The transformer decode path. All claim + translate through the same registry and
run on MLX (fp32/fp16/bf16), verified against ORT CPU by `tests/ops`:

- **Normalization**`RMSNormalization`, `LayerNormalization`,
  `SimplifiedLayerNormalization`, `SkipLayerNormalization`,
  `SkipSimplifiedLayerNormalization`, `GroupNormalization`, `BatchNormalization`
  (inference form), `LpNormalization`. The last-axis forms use
  `mlx_fast_rms_norm` / `mlx_fast_layer_norm`; the rest compose mean/var/rsqrt.
- **Attention**`GroupQueryAttention` (in-op RoPE + KV-cache append + causal
  SDPA, multi-output `attn`/`present_key`/`present_value`), `Attention`
  (ai.onnx opset 23 & 24, 3D/4D, optional attn_mask + past/present KV),
  `MultiHeadAttention` (com.microsoft, optional projection bias),
  `RotaryEmbedding` (ai.onnx opset 23 & com.microsoft, gather / offset / absent
  position_ids, rotate-half + interleaved, partial rotation). SDPA maps onto
  `mlx_fast_scaled_dot_product_attention`.
- **Leak check**`stress_norm_attn.py` under
  `MallocStackLogging=1 leaks --atExit`**0 leaks / 0 total leaked bytes**
  (exercises the fast-norm / fast-SDPA / RoPE / multi-output present-K/V paths).

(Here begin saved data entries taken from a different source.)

(** The step of sem_op. *)
Lemma op_inv st p pr w id value f n k :
  inv init st -> procs st !! p = Some pr -> p_pc pr = Op w id value ->
  sem_op_step p f (Op w id value) (kern st) = Some (n, k) -> inv init (update p (advance p n pr k) st).
Proof.
  intros Hi Hp Hpc E. pose proof (i_procs _ _ Hi p pr Hp) as [L1 L2 L3 L4]. unfold pc_local in L4. rewrite Hpc in L4.
  destruct L4 as (Hopen & Hv0 & Hle). destruct (L1 id Hopen) as [s Hs].
  destruct (set_facts st id s p pr Hi Hs Hp) as (Hset & Ho & HH & Hm1 & Hm2 & Hu & _). pose proof Hset as [I1 I2 I3 I4 I5 I6].
  destruct (I4 ltac:(lia)) as [Hval Hm0]. pose proof (init_range (s_key s)).
  cbn in E. semop_fails st pr E. unfold semop in E. rewrite Hs, (I5 p pr Hp), do_op_op in E by (cbn; try lia; done). cbn [m0 m1 m2] in E.
  destruct (Z.ltb_spec (m0 (s_val s) + value) 0) as [Hw|Hw]; cbn in E.
  - destruct w; [done|]. injection E as <- <-. apply (inv_move init st p pr); try done.
    + intros i. unfold cs. by rewrite Hpc.
    + left. unfold creating. rewrite Hpc. cbn. lia.
  - injection E as <- <-. name_proc pr'. assert (Eo : forall i, opens i pr' = opens i pr) by done.
    assert (Hc1 : forall i, cs i pr' = 0) by done. assert (Hc0 : forall i, cs i pr = 0) by (intros i; unfold cs; by rewrite Hpc).
    assert (Eu : forall i, units i pr' = units i pr - (if i =? id then value else 0)).
    { intros i. unfold units in *. cbn [p_held pr']. destruct (Z.ltb_spec value 0).
      - rewrite occ_app, occ_replicate, (Z.eqb_sym id i). case_if; lia.
      - rewrite occ_drop_many by lia. case_if; lia. }
    pose proof (Eu id) as Euid. rewrite Z.eqb_refl in Euid.
    apply (inv_change init st p pr pr' id s); try done; cbn [s_val m0 m1 m2 s_key].
    + by rewrite adj_insert, Hc0, Hc1, Eo, Euid.
    + intros q x Hq _. by apply adj_insert_ne.
    + rewrite Hc0, Hc1. lia.
    + rewrite Eo. lia.
    + rewrite Euid. intros _. lia.
    + left. split; [right; lia|]. auto.
    + intros i Hne. rewrite Hc0, Hc1, (Eu i). split_and!; [done|done|destruct (Z.eqb_spec i id); [congruence|lia]|done].
    + unfold load, creating. rewrite Hpc. cbn. lia.
Qed.

Lemma step_inv st p pr f n k :
  inv init st -> procs st !! p = Some pr -> step p f (p_pc pr) (kern st) = Some (n, k) ->
  inv init (update p (advance p n pr k) st).
Proof.
  intros Hi Hp E. pose proof (l_pc _ _ _ (i_procs _ _ Hi p pr Hp)) as Hl. unfold pc_local in Hl.
  destruct (p_pc pr) eqn:Hpc; cbn [step] in E; try done;
    eauto using create_get_inv, create_lock_inv, create_getval_inv, create_set0_inv, create_set1_inv, create_end_inv,
      close_lock_inv, close_getval_inv, close_rm_inv, close_unlock_inv, op_inv.
Qed.

(** ** Runs of well-behaved processes *)

(** The rules: a creator knows the initial value its key stands for, and fewer than
    BIGCOUNT uses are under way; a semaphore is used and closed by a process that
    has it open, closed without units of it in hand, and no more units are given
    back than were taken.  System calls and exits happen at any time. *)
Definition may_op (pr : proc) (id value : Z) : Prop := 0 < opens id pr /\ value <> 0 /\ value <= units id pr.
Definition allowed (st : sys) (a : action) : Prop :=
  match a with
  | Start p c =>
    exists pr, procs st !! p = Some pr /\
      match c with
      | CCreate key initval => initval = init key /\ zsum load (procs st) + 1 < BIGCOUNT
      | CClose id => 0 < opens id pr /\ units id pr = 0
      | COp id value => may_op pr id value
      | CWait id => may_op pr id (-1)
      | CSignal id => may_op pr id 1
      | COpen _ | CRm _ => False
      end
  | Run _ _ | Exit _ => True
  end.

Inductive reach (n : nat) : sys -> Prop :=
  | reach_boot : reach n (boot n)
  | reach_act st a st' : reach n st -> allowed st a -> act a st = Some st' -> reach n st'.

Lemma start_inv st p pr c :
  inv init st -> procs st !! p = Some pr -> p_pc pr = Idle -> allowed st (Start p c) ->
  inv init (update p (advance p (enter c) pr (kern st)) st).
Proof.
  intros Hi Hp Hpc (pr0 & Hp0 & Hc). assert (pr0 = pr) as -> by congruence.
  assert (Hmove : forall c', (forall id, cs id (mkProc c' (p_ret pr) (p_open pr) (p_held pr)) = 0) ->
    (forall id s H, pc_ok init id s H (mkProc c' (p_ret pr) (p_open pr) (p_held pr))) ->
    pc_local init (k_next (kern st)) (mkProc c' (p_ret pr) (p_open pr) (p_held pr)) ->
    (creating (mkProc c' (p_ret pr) (p_open pr) (p_held pr)) <= 0 \/ zsum load (procs st) + 1 < BIGCOUNT) ->
    inv init (mkSys (kern st) (<[p := mkProc c' (p_ret pr) (p_open pr) (p_held pr)]> (procs st)))).
  { intros c' H1 H2 H3 H4. apply (inv_move init st p pr); try done; [intros id; rewrite H1; unfold cs; by rewrite Hpc|].
    assert (creating pr = 0) as -> by (unfold creating; by rewrite Hpc). done. }
  destruct c as [key v|key|id|id v|id|id|id]; try done; cbn [enter] in *.
  - destruct Hc as [Hv Hl]. unfold sem_create. destruct (bad_key key).
    + apply (inv_move init st p pr); try done; [intros id; unfold cs; by rewrite Hpc|]. left. unfold creating. rewrite Hpc. cbn. lia.
    + apply Hmove; auto; done.
  - apply Hmove; auto; try done. left. cbn. lia.
  - destruct Hc as (H1 & H2 & H3). unfold sem_op. destruct (Z.eqb_spec v 0); [done|]. apply Hmove; auto; try done. left. cbn. lia.
  - apply Hmove; auto; try done. left. cbn. lia.
  - apply Hmove; auto; try done. left. cbn. lia.
Qed.

Lemma boot_inv n : inv init (boot n).
Proof.
  assert (Hx : forall p x, replicate n (mkProc Idle 0 [] []) !! p = Some x -> x = mkProc Idle 0 [] []).
  { intros p x Hx. by apply lookup_replicate in Hx as [-> _]. }
  split; cbn [boot kern procs k_sets k_next].
  - intros id s Hs. by rewrite lookup_empty in Hs.
  - intros p pr Hp. rewrite (Hx p pr Hp). by split; cbn; try (intros; lia).
  - by rewrite zsum_replicate.
Qed.

Lemma reach_inv n st : reach n st -> inv init st.
Proof.
  induction 1 as [|st a st' _ IH Hal E]; [apply boot_inv|]. destruct a as [p c|p f|p]; cbn in E.
  - destruct (procs st !! p) as [pr|] eqn:Hp; [|done]. cbn in E. destruct (p_pc pr) eqn:Hpc; try done. injection E as <-.
    by apply start_inv.
  - destruct (procs st !! p) as [pr|] eqn:Hp; [|done]. cbn in E.
    destruct (step p f (p_pc pr) (kern st)) as [[m k]|] eqn:Es; [|done]. cbn in E. injection E as <-. by eapply step_inv.
  - destruct (procs st !! p) as [pr|] eqn:Hp; [|done]. cbn in E.
    assert (Some (update p (dead "exit" None, exit_undo p (kern st)) st) = Some st') as [= <-] by (by destruct (p_pc pr)).
    apply (inv_exit init st p pr); unfold ending; auto.
Qed.
End Steps.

Edge cases intentionally left on CPU (claim returns false), matching the C++ EP:
attention `softcap`, the `qk_matmul_output` extra output, the opset-24
`nonpad_kv_seqlen` input, and the `is_causal` + explicit `attn_mask` combination
(MLX fast SDPA cannot mix a causal mode with an array mask); GQA `smooth_softmax`
/ `qk_output`; MHA packed-QKV and every masked / past-KV form (they imply an
interior optional gap the subgraph builder cannot consume); norm Mean/InvStdDev
extra outputs. The compiled-decode fast-path (dynamic cos/sin slice, rotate-half
matmul) is next-wave — the eager single-`mlx_eval` path is implemented here.

### Results

- `cargo build --release` — clean.
- `pytest tests/ops/test_mlx_ops.py -k "binary_fp32 or sigmoid_fp32 or
  softmax_fp32"`**5 passed**, all through MLX (verified by `[rust-mlx-ep]`
  GetCapability/Compute stderr). Full `test_mlx_ops.py` — 31 passed; math ops
  (`Relu/Tanh/Neg/Abs/Sqrt/Exp/Log/Div`) — 21 passed, 18 through MLX.
- **Leak check** — 500-session Add stress loop under
  `MallocStackLogging=1 leaks --atExit`**0 leaks / 0 total leaked bytes**
  (`rust/stress_add.py`).

### What the next wave needs from the engine

- **Initializer / constant handling**`Src::Initializer` + the `constant`-flag
  cache path exist but are only lightly exercised; reductions/norm/matmul/quant
  need weights resolved once and kept in the persistent `Plan.cache`.
- **Reading constant host bytes** (a `RawHost` accessor) — ops like
  `Slice/Trilu/OneHot/Reshape` read integer/shape operands on the host, not as
  mlx arrays.
- **Multi-output nodes** — the plan/output binding currently assumes the common
  1-output case; TopK/Split/attention need N outputs bound and copied.
- **Subgraph / control-flow attrs**`SubgraphDesc` (If/Scan/Loop bodies) is not
  yet ported; the convex-cluster singleton special-case for control-flow ops was
  intentionally omitted in wave-1.
- **Reductions & shape/data-movement helpers** — axis normalization, keepdims,
  and gather/concat/reshape wiring in `TranslationContext`.
- **Compiled-decode fast-path** (`mlx_compile`) — omitted; a later perf item.